The chief end of the Monastic Diurnal of the Benedictine tradition is to render to God
Praise, Thanksgiving, and Adoration which is His due, and the sanctification of souls.
The Monastic Diurnal is an extension of the Divine Sacrifice of the Mass and draws its breath from the Mass of the day. The Benedictine Monastic Diurnal uses the Septuagint text of the Old Testament which is also true for Old Testament Readings in the Orthodox Mass. The Benedictine Monastic Diurnal is the official Divine Office of the Celtic Orthodox Benedictine Fathers.
The theme of a canonical hour is that special thought or motivation to prayer that arises from the needs of that time of day: it is the hour's prayer intention. The background from the story of salvation is the mystery or event which bears upon the hour and should enter into the prayer intention while the hour is being prayed; it should be an illustration for the text of the prayer, to channel and intensify the spirit of devotion (eg., Terce—descent of the Holy Ghost).
Lauds is a jubilant hour, fresh as the morning dew, perhaps the most beautiful of all the hours. Its symbolism deserves attention. It is night; nature and men are asleep. In the Far East the grey of dawn appears; then the ruddy hue of morning, the harbinger of a new day, spreads across the horizon, and the world of nature begins to stir. But all this natural beauty is only a symbol and reminder of a most wonderful event in the story of salvation. It was at this beautiful hour that our Savior burst the bonds of death. Resurrection—that is the background theme of Lauds. And the two pictures together, dawn and resurrection, remind us of a third arising from slumber, the spiritual awakening of the human soul.
There is, then, a threefold resurrection: nature awakens, the Savior rises from the dead, the human soul celebrates its spiritual resurrection. Such is the background to our prayer of Lauds. It is an explicit song of praise; praise is the hour's central theme. If we can get a feeling for these three pictures intermingling in our Lauds prayer, if we can enter into the spirit of this threefold resurrection, if we can enlist the forces of nature to pray and praise and exult along with us while reciting this hour reasonably early in the morning, perhaps even in the open air, then we are certain to be struck by the full impact of its meaning. Lauds is, actually, one of the most striking examples of what a proper observance of the characteristic thought of an hour and the background theme from the story of salvation can do for personal devotion. The psalms at Lauds are all specially chosen hymns of praise.

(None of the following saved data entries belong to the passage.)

Lemma skip_ws_join x l tail :
  (exists c w, x = c :: w /\ is_json_ws c = false) ->
  skip_ws (join_comma (x :: l) ++ tail) = join_comma (x :: l) ++ tail.
Proof.
  intros (c & w & -> & Hc). rewrite join_comma_cons. cbn [app]. now apply skip_ws_stop.
Qed.

Lemma parse_elements_step f w acc :
  parse_elements None (S f) w acc =
  match parse_value None f w with
  | None => None
  | Some (v, r) =>
      match skip_ws r with
      | c :: r' => if (c =? ",")%char then parse_elements None f r' (acc ++ [v])
                   else if (c =? "]")%char then Some (JArray (acc ++ [v]), r') else None
      | [] => None
      end
  end.
Proof. reflexivity. Qed.

Lemma parse_members_step f k v tail acc :
  parse_members None (S f) (member_text (k, v) ++ tail) acc =
  match parse_value None f (stringify v ++ tail) with
  | Some (v', r3) =>
      match skip_ws r3 with
      | c3 :: r4 =>
          if (c3 =? ",")%char then parse_members None f (skip_ws r4) (acc ++ [(string_of_list_ascii ⟦k⟧, v')])
          else if (c3 =? "}")%char then Some (JObject (acc ++ [(string_of_list_ascii ⟦k⟧, v')]), r4)
          else None
      | [] => None
      end
  | None => None
  end.
Proof.
  unfold member_text, quote_json_string. cbn [fst snd app]. rewrite <- !app_assoc. cbn [app].
  cbn [parse_members Ascii.eqb Bool.eqb dquote]. rewrite quote_parse.
  rewrite skip_ws_stop by reflexivity. reflexivity.
Qed.

Lemma json_size_pos j : (1 <= json_size j)%nat.
Proof. destruct j; cbn [json_size]; lia. Qed.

The climax of Lauds is the Gospel song, the “Benedictus”. It is a hymn in praise of man's redemption, a greeting to the dawning day of salvation which is destined to be one more step toward its completion. It is the Church who prays the Benedictus taking Zachary's place. Every day is a new coming of the Redeemer, and the Church greets her Savior as the "Day-Spring from on high". Sunday and feast-day Lauds are classically beautiful. First the praises of awakening nature before God the King upon his throne, the earth, decked with all the wonders of creation, Victor over the primeval chaos.
Prime is the Church's second Morning Prayer, quite different in tone from Lauds. Lauds is the ideal Morning Prayer, a "resurrection song" of all creation and of the Church. Prime is the morning prayer of a sinful human, a subjective prayer. The basic theme of Prime is dedication of and preparation for the day's labors and conflicts. This theme runs through the whole hour. There is no special reference to any chapter in the story of salvation. Thus, the theme of the canonical hour, preparing for the day, assumes the center of attention, and indeed to such an extent that even on feast days, themes proper to the feast are generally suppressed at Prime. The hymn at Prime enlists all our efforts and abilities in the service of the Lord and arms us against imminent dangers—perfectly in harmony with Prime's basic theme.
9 o'clock. The Church wants us to pause briefly during our day's activity and raise our hearts to God; that is the purpose underlying the little hours. They are a chance to catch our breath, an oasis in our desert wanderings. It is important that we do not pray them all at once, but whenever possible we should pray them at the corresponding hour of the day as a renewed consecration of the day's work. The little hours are short, because the day is for work. The story of salvation has a role to play in Terce: it was the third hour (9:00) when the Holy Ghost came down upon the young Christian community on Pentecost Sunday (Pentecost Terce begins with the hymn Veni Creator). Quite appropriately, the Church recalls this mystery in the hour of Terce: Terce is thus the "first Confirmation", a strengthening for the conflicts of the day. The hour's theme is invocation of the Holy Ghost. The hymns proper to the little hours are a further development of the theme proper to each, and to the corresponding time of day.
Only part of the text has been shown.